** Provided data follows **
(* ===== verification/Client.v ===== *)
(** * Clients

    [src/client.cpp]: the publisher, the query client and the administration client
    that talk to a coordinator.  A client is synchronous: one request, one response.

    The network is the argument [net]: what connecting, sending and closing do to a
    world [N] beyond the socket, and which deliveries that causes on the connection.
    A socket holds what was delivered and not received yet; receiving is
    [receive_frame] of [Transport] on it.  A call has no result ([None]) when it waits
    for a response that never comes, or when the peer has none.  A fresh boot identity
    ([make_publisher_boot_id], from the clocks, the process and a counter) is the
    argument [fresh] of [connect]. *)

From S2P Require Import Prelude Errors TextUtil Ids Taxonomy Float64 Policies Cost Records Observation.
From S2P Require Import Aggregate Sequence State Attribution Registry Publishers Ingest Counters.
From S2P Require Import Reconcile Snapshot Findings Codec Protocol Transport Wire WireResults WireSnapshot.
From S2P Require Import Persistence Host.

(** ** Sockets and the network *)

Module Socket.
Record t := mk { handle : Z; pending : list (result (list Z)) }.
#[global] Instance eta : Eta t := fun s => mk (handle s) (pending s).
End Socket.

Module Network.
Record t (N : Type) := mk {
  tcp_connect : string → Z → Z → N → N * result Socket.t;
  socket_send_all : Z → list Z → N → option ((N * list (result (list Z))) * result unit);
  socket_close : Z → N → option N;
}.
#[global] Arguments mk {N} _ _ _.
#[global] Arguments tcp_connect {N} _ _ _ _ _.
#[global] Arguments socket_send_all {N} _ _ _ _.
#[global] Arguments socket_close {N} _ _ _.
End Network.

(** ** Helpers of the file *)

Definition bit_if (b : bool) (mask flags : Z) : Z := if b then Z.lor flags mask else flags.
Definition findings_flags (options : FindingsOptions.t) : Z :=
  let flags := 0 in
  let flags := bit_if (FindingsOptions.compute_hotspots options) 0x01 flags in
  let flags := bit_if (FindingsOptions.compute_ping_pong options) 0x02 flags in
  let flags := bit_if (FindingsOptions.compute_false_sharing options) 0x04 flags in
  let flags := bit_if (FindingsOptions.compute_invalidation options) 0x08 flags in
  let flags := bit_if (FindingsOptions.compute_remote_access options) 0x10 flags in
  bit_if (FindingsOptions.include_operational options) 0x20 flags.

Module HelloInfo.
Record t := mk {
  coordinator_epoch : Z; observation_epoch : Z; topology_generation : Z; server_name : string;
  endpoint : string; role : ClientRole.t;
}.
#[global] Instance eta : Eta t := fun h =>
  mk (coordinator_epoch h) (observation_epoch h) (topology_generation h) (server_name h)
    (endpoint h) (role h).
Definition empty : t := mk 0 0 0 "" "" ClientRole.Publisher.
End HelloInfo.

Definition ack_to_status (ack : AckPayload.t) : result unit :=
  match AckPayload.status ack with
  | AckStatus.Accepted | AckStatus.PartiallyAccepted => ok_status
  | status =>
      fail match status with
           | AckStatus.Unauthorized => ErrorCode.Unauthorized
           | AckStatus.StaleEpoch => ErrorCode.StaleEpoch
           | AckStatus.StaleBoot => ErrorCode.StaleBoot
           | AckStatus.StaleGeneration => ErrorCode.StaleGeneration
           | AckStatus.StaleSequence => ErrorCode.StaleSequence
           | AckStatus.Capacity => ErrorCode.Capacity
           | AckStatus.Unsupported => ErrorCode.UnsupportedCapability
           | AckStatus.Malformed => ErrorCode.InvalidArgument
           | AckStatus.Rejected => ErrorCode.Conflict
           | _ => ErrorCode.Internal
           end (AckPayload.detail ack)
  end.

(** [tick] and [wall] are the two clocks, [sequence] the process-wide counter. *)
Definition make_publisher_boot_id (tick wall process_identity sequence : Z) : Z :=
  let value := mix64 (Z.lxor tick (mix64 (Z.lxor wall (mix64 (u64_add process_identity sequence))))) in
  if value =? 0 then 1 else value.

Module ClientOptions.
Record t := mk {
  host : string; port : Z; client_name : string; connect_timeout_ms : Z; receive_timeout_ms : Z;
  max_response_bytes : Z;
}.
Definition default : t := mk "127.0.0.1" 0 "" 5000 30000 Limits.kMaxFramePayload.
End ClientOptions.

(** ** The shared connection *)

Module BaseClient.
Record t := mk {
  socket_ : option Socket.t; buffer_ : list Z; options_ : ClientOptions.t; hello_ : HelloInfo.t;
  frame_sequence_ : Z;
}.
#[global] Instance eta : Eta t := fun c =>
  mk (socket_ c) (buffer_ c) (options_ c) (hello_ c) (frame_sequence_ c).
Definition make : t := mk None [] ClientOptions.default HelloInfo.empty 0.

(** Reading the acknowledgement of HELLO: the names are stored as they are read. *)
Definition read_hello (role : ClientRole.t) (response : Frame.t) (info : HelloInfo.t)
    : HelloInfo.t * result unit :=
  if negb (bool_decide (Frame.type response = MessageType.HelloAck))
  then (info, fail ErrorCode.ProtocolError "coordinator did not acknowledge HELLO")
  else
    match (version ← PayloadReader.u16; coordinator ← PayloadReader.u64;
           observation ← PayloadReader.u64; topology ← PayloadReader.u64;
           mret (version, coordinator, observation, topology))
            (PayloadReader.mk (Frame.payload response) 0) with
    | (Err e, _) => (info, Err e)
    | (Ok (version, coordinator, observation, topology), reader) =>
        match PayloadReader.text Limits.kMaxNameLength reader with
        | (Err e, _) => (info, Err e)
        | (Ok name, reader) =>
            let info := info <| HelloInfo.server_name := name |> in
            match PayloadReader.text Limits.kMaxRegionAnnotationLength reader with
            | (Err e, _) => (info, Err e)
            | (Ok endpoint, reader) =>
                let info := info <| HelloInfo.endpoint := endpoint |> in
                match (role_value ← PayloadReader.u8; _ ← PayloadReader.require_exhausted;
                       mret role_value) reader with
                | (Err e, _) => (info, Err e)
                | (Ok role_value, _) =>
                    if negb (version =? kWireProtocolVersion)
                    then (info, fail ErrorCode.UnsupportedVersion
                                  "coordinator speaks an unsupported version")
                    else if negb (role_value =? ClientRole.code role)
                    then (info, fail ErrorCode.Unauthorized "coordinator refused the requested role")
                    else (info <| HelloInfo.coordinator_epoch := coordinator |>
                               <| HelloInfo.observation_epoch := observation |>
                               <| HelloInfo.topology_generation := topology |>
                               <| HelloInfo.role := role |>, ok_status)
                end
            end
        end
    end.

(** What [exchange] makes of the response. *)
Definition read_response (response : Frame.t) : result AckPayload.t :=
  match Frame.type response with
  | MessageType.Ack | MessageType.Error =>
      ((ack ← read_ack; _ ← PayloadReader.require_exhausted; mret ack)
         (PayloadReader.mk (Frame.payload response) 0)).1
  | type => fail_ctx ErrorCode.ProtocolError "expected an acknowledgement" (MessageType.to_string type)
  end.

(** [request.frame_sequence = ++frame_sequence_]. *)
Definition number_frame (c : t) : t * Z :=
  let n := u64_add (frame_sequence_ c) 1 in (c <| frame_sequence_ := n |>, n).

Section connection.
Context {N : Type} (net : Network.t N).

Definition close_socket (c : t) (n : N) : option (t * N) :=
  match socket_ c with
  | None => Some (c, n)
  | Some s =>
      n ← Network.socket_close net (Socket.handle s) n;
      Some (c <| socket_ := None |>, n)
  end.

Definition send_frame (f : Frame.t) (c : t) (n : N) : option ((t * N) * result unit) :=
  match socket_ c with
  | None => Some ((c, n), fail ErrorCode.ConnectionClosed "socket is closed")
  | Some s =>
      '((n, arrivals), status) ← Network.socket_send_all net (Socket.handle s) (Frame.encode f) n;
      Some ((c <| socket_ := Some (s <| Socket.pending ::= λ l, l ++ arrivals |>) |>, n), status)
  end.

Definition receive_frame (c : t) : option (t * result Frame.t) :=
  match socket_ c with
  | None =>
      match Transport.receive_frame [Err (Error.mk ErrorCode.ConnectionClosed "socket is closed" "")]
              (buffer_ c) with
      | Waiting _ => None
      | Returned r buffer _ => Some (c <| buffer_ := buffer |>, r)
      end
  | Some s =>
      match Transport.receive_frame (Socket.pending s) (buffer_ c) with
      | Waiting _ => None
      | Returned r buffer pending =>
          Some (c <| buffer_ := buffer |> <| socket_ := Some (s <| Socket.pending := pending |>) |>, r)
      end
  end.

(** Sending a request and receiving the next frame. *)
Definition request_response (request : Frame.t) (c : t) (n : N) : option ((t * N) * result Frame.t) :=
  '((c, n), sent) ← send_frame request c n;
  match sent with
  | Err e => Some ((c, n), Err e)
  | Ok _ => '(c, response) ← receive_frame c; Some ((c, n), response)
  end.

Definition exchange (request : Frame.t) (c : t) (n : N) : option ((t * N) * result AckPayload.t) :=
  '((c, n), response) ← request_response request c n;
  Some ((c, n), response ← response; read_response response).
** End of Provided data **
**What to work on**
Word for word, reproduce the listing from its first line through the line that has "(** ** Helpers of the file *)" in it, and go no further.

**Answer for this exercise**
(* ===== verification/Client.v ===== *)
(** * Clients

    [src/client.cpp]: the publisher, the query client and the administration client
    that talk to a coordinator.  A client is synchronous: one request, one response.

    The network is the argument [net]: what connecting, sending and closing do to a
    world [N] beyond the socket, and which deliveries that causes on the connection.
    A socket holds what was delivered and not received yet; receiving is
    [receive_frame] of [Transport] on it.  A call has no result ([None]) when it waits
    for a response that never comes, or when the peer has none.  A fresh boot identity
    ([make_publisher_boot_id], from the clocks, the process and a counter) is the
    argument [fresh] of [connect]. *)

From S2P Require Import Prelude Errors TextUtil Ids Taxonomy Float64 Policies Cost Records Observation.
From S2P Require Import Aggregate Sequence State Attribution Registry Publishers Ingest Counters.
From S2P Require Import Reconcile Snapshot Findings Codec Protocol Transport Wire WireResults WireSnapshot.
From S2P Require Import Persistence Host.

(** ** Sockets and the network *)

Module Socket.
Record t := mk { handle : Z; pending : list (result (list Z)) }.
#[global] Instance eta : Eta t := fun s => mk (handle s) (pending s).
End Socket.

Module Network.
Record t (N : Type) := mk {
  tcp_connect : string → Z → Z → N → N * result Socket.t;
  socket_send_all : Z → list Z → N → option ((N * list (result (list Z))) * result unit);
  socket_close : Z → N → option N;
}.
#[global] Arguments mk {N} _ _ _.
#[global] Arguments tcp_connect {N} _ _ _ _ _.
#[global] Arguments socket_send_all {N} _ _ _ _.
#[global] Arguments socket_close {N} _ _ _.
End Network.

(** ** Helpers of the file *)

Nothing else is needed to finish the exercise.